Key Exclusion Criteria

• Is pregnant, or breastfeeding, or has breastfed in the last year.
• Has a known history of infertility or sub-fertility.
• Has presence or history of a venous thromboembolic event (for example, deep vein thrombosis, pulmonary embolism), an arterial thrombotic or thromboembolic event (for example, myocardial infarction, stroke, or peripheral arterial), or a transient ischemic attack, angina pectoris, or claudication.
• Has a higher risk of arterial, venous thrombotic, or thromboembolic disorders.
• Has a history of migraine with aura or focal neurological symptoms.

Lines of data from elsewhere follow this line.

Definition set_t_flags (v : Z) (p : tcp_pcb) : tcp_pcb := mk_tcp v (t_state p) (t_count p) (t_rxmt_tmr p) (t_conn_tmr p) (t_maxseg p) (t_route p) (snd_seq p) (snd_off p) (snd_max p) (snd_wnd p) (rcv_adv_wnd p) (rcv_nxt p) (rcv_q p) (snd_q p).
Definition set_t_state (v : Z) (p : tcp_pcb) : tcp_pcb := mk_tcp (t_flags p) v (t_count p) (t_rxmt_tmr p) (t_conn_tmr p) (t_maxseg p) (t_route p) (snd_seq p) (snd_off p) (snd_max p) (snd_wnd p) (rcv_adv_wnd p) (rcv_nxt p) (rcv_q p) (snd_q p).
Definition set_t_count (v : Z) (p : tcp_pcb) : tcp_pcb := mk_tcp (t_flags p) (t_state p) v (t_rxmt_tmr p) (t_conn_tmr p) (t_maxseg p) (t_route p) (snd_seq p) (snd_off p) (snd_max p) (snd_wnd p) (rcv_adv_wnd p) (rcv_nxt p) (rcv_q p) (snd_q p).
Definition set_t_rxmt_tmr (v : Z) (p : tcp_pcb) : tcp_pcb := mk_tcp (t_flags p) (t_state p) (t_count p) v (t_conn_tmr p) (t_maxseg p) (t_route p) (snd_seq p) (snd_off p) (snd_max p) (snd_wnd p) (rcv_adv_wnd p) (rcv_nxt p) (rcv_q p) (snd_q p).
Definition set_t_conn_tmr (v : Z) (p : tcp_pcb) : tcp_pcb := mk_tcp (t_flags p) (t_state p) (t_count p) (t_rxmt_tmr p) v (t_maxseg p) (t_route p) (snd_seq p) (snd_off p) (snd_max p) (snd_wnd p) (rcv_adv_wnd p) (rcv_nxt p) (rcv_q p) (snd_q p).
Definition set_t_maxseg (v : Z) (p : tcp_pcb) : tcp_pcb := mk_tcp (t_flags p) (t_state p) (t_count p) (t_rxmt_tmr p) (t_conn_tmr p) v (t_route p) (snd_seq p) (snd_off p) (snd_max p) (snd_wnd p) (rcv_adv_wnd p) (rcv_nxt p) (rcv_q p) (snd_q p).
Definition set_t_route (v : option Z) (p : tcp_pcb) : tcp_pcb := mk_tcp (t_flags p) (t_state p) (t_count p) (t_rxmt_tmr p) (t_conn_tmr p) (t_maxseg p) v (snd_seq p) (snd_off p) (snd_max p) (snd_wnd p) (rcv_adv_wnd p) (rcv_nxt p) (rcv_q p) (snd_q p).
Definition set_snd_seq (v : Z) (p : tcp_pcb) : tcp_pcb := mk_tcp (t_flags p) (t_state p) (t_count p) (t_rxmt_tmr p) (t_conn_tmr p) (t_maxseg p) (t_route p) v (snd_off p) (snd_max p) (snd_wnd p) (rcv_adv_wnd p) (rcv_nxt p) (rcv_q p) (snd_q p).
Definition set_snd_off (v : Z) (p : tcp_pcb) : tcp_pcb := mk_tcp (t_flags p) (t_state p) (t_count p) (t_rxmt_tmr p) (t_conn_tmr p) (t_maxseg p) (t_route p) (snd_seq p) v (snd_max p) (snd_wnd p) (rcv_adv_wnd p) (rcv_nxt p) (rcv_q p) (snd_q p).
Definition set_snd_max (v : Z) (p : tcp_pcb) : tcp_pcb := mk_tcp (t_flags p) (t_state p) (t_count p) (t_rxmt_tmr p) (t_conn_tmr p) (t_maxseg p) (t_route p) (snd_seq p) (snd_off p) v (snd_wnd p) (rcv_adv_wnd p) (rcv_nxt p) (rcv_q p) (snd_q p).
Definition set_snd_wnd (v : Z) (p : tcp_pcb) : tcp_pcb := mk_tcp (t_flags p) (t_state p) (t_count p) (t_rxmt_tmr p) (t_conn_tmr p) (t_maxseg p) (t_route p) (snd_seq p) (snd_off p) (snd_max p) v (rcv_adv_wnd p) (rcv_nxt p) (rcv_q p) (snd_q p).
Definition set_rcv_adv_wnd (v : Z) (p : tcp_pcb) : tcp_pcb := mk_tcp (t_flags p) (t_state p) (t_count p) (t_rxmt_tmr p) (t_conn_tmr p) (t_maxseg p) (t_route p) (snd_seq p) (snd_off p) (snd_max p) (snd_wnd p) v (rcv_nxt p) (rcv_q p) (snd_q p).
Definition set_rcv_nxt (v : Z) (p : tcp_pcb) : tcp_pcb := mk_tcp (t_flags p) (t_state p) (t_count p) (t_rxmt_tmr p) (t_conn_tmr p) (t_maxseg p) (t_route p) (snd_seq p) (snd_off p) (snd_max p) (snd_wnd p) (rcv_adv_wnd p) v (rcv_q p) (snd_q p).
Definition set_rcv_q (v : mbuf_queue) (p : tcp_pcb) : tcp_pcb := mk_tcp (t_flags p) (t_state p) (t_count p) (t_rxmt_tmr p) (t_conn_tmr p) (t_maxseg p) (t_route p) (snd_seq p) (snd_off p) (snd_max p) (snd_wnd p) (rcv_adv_wnd p) (rcv_nxt p) v (snd_q p).
Definition set_snd_q (v : mbuf_queue) (p : tcp_pcb) : tcp_pcb := mk_tcp (t_flags p) (t_state p) (t_count p) (t_rxmt_tmr p) (t_conn_tmr p) (t_maxseg p) (t_route p) (snd_seq p) (snd_off p) (snd_max p) (snd_wnd p) (rcv_adv_wnd p) (rcv_nxt p) (rcv_q p) v.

• Has uncontrolled hypertension, diabetes with inadequate control, or multiple cardiovascular risk factors.
• Has a history of clinically significant ventricular arrhythmias.
• Has clinically significant liver disease, including active viral hepatitis or cirrhosis.
• Has a history of pancreatitis associated with severe hypertriglyceridemia.
• Has known human immunodeficiency virus (HIV) infection or high risk of contracting HIV.
• Has a hepatic hemangioma or has a history of cholestasis with prior estrogen use or during pregnancy.
• Has a serious contraindication to pregnancy (for example, a medical condition or use of chronic medication such as isotretinoin or thalidomide).
• History of suicidal ideation or behavior, or confirmed "yes" to any question (with exception of non-suicidal self-injurious behavior, unless deemed as an unacceptable risk by the investigator) on the C-SSRS.
• Has a bone mineral density Z-score ≤ -2.0 at lumbar spine, femoral neck, or total hip during the screening period.
• Has a history of or currently has osteoporosis, or other metabolic bone disease, collagen vascular disease, chronic kidney disease (CKD) stage 3 or greater with glomerular filtration rate (GFR) < 60 mL/min/m2 using Modification of Diet in Renal Disease (MDRD) method, hyperparathyroidism, hyperprolactinemia, known pituitary adenoma, hyperthyroidism, anorexia nervosa, abnormal bone mineral metabolism (eg, hypophosphatemia), or low traumatic (fragility) fracture.
• Has used chronic glucocorticoids that are oral, parenteral, inhaled (prednisone equivalents of ≥ 2.5 mg daily for ≥ 3 months) in 12 months prior to the study.
• Has known BRCA mutation or other mutation associated with increased risk of breast cancer.